• **Exercise goal**: Lines with "string": please show every one of them from the listing below.

-*-*-

(** Nor does one for another chain. *)
Lemma createPayOnChain_taken env consumer c dto d s cid m stored :
  default DEFAULT_CHAIN (c_chain dto) = c -> c <> stellar -> c_memo dto = Some m ->
  resolve_consumer (cuid env) (username consumer) s = (s, Ok cid) ->
  findByMemo cid m s = Some stored -> chain stored = "stellar"%string ->
  exists e, run (createPay env consumer dto d) s = (s, Throw e).
Proof.
  intros Hch Hc Hm Hr Hf Hst. assert (createPay env consumer dto d = createPayOnChain env consumer c dto d) as ->.
  { unfold createPay. rewrite Hch. by destruct c. }
  unfold createPayOnChain. rewrite Hm. do 3 (rewrite run_bind, run_pure; destruct (throw_if _ _); [|by eexists]). cbv zeta.
  rewrite run_bind, run_stmt, Hr, run_bind, run_pure. destruct (resolveOrMintMemoId _ _) as [mm|] eqn:Em; [|by eexists].
  assert (mm = m) as -> by (unfold resolveOrMintMemoId in Em; simpl in Em; by destruct (_ || _); simplify_eq/=).
  destruct (normalize_request _ _ _ _ _ _) as [[dest code] issuer]. rewrite run_bind, run_asking, Hf, run_bind, run_pure.
  destruct (resolveMerchantFee _ _ _); [|by eexists]. rewrite run_pure. eexists. f_equal.
  unfold replayOf, isSameIntentRequest. cbn. rewrite Hst. rewrite (bool_decide_false ("stellar"%string = chain_name c)) by by destruct c.
  by rewrite andb_false_r.
Qed.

-*-*-

• **Exercise response**:
  findByMemo cid m s = Some stored -> chain stored = "stellar"%string ->
  unfold replayOf, isSameIntentRequest. cbn. rewrite Hst. rewrite (bool_decide_false ("stellar"%string = chain_name c)) by by destruct c.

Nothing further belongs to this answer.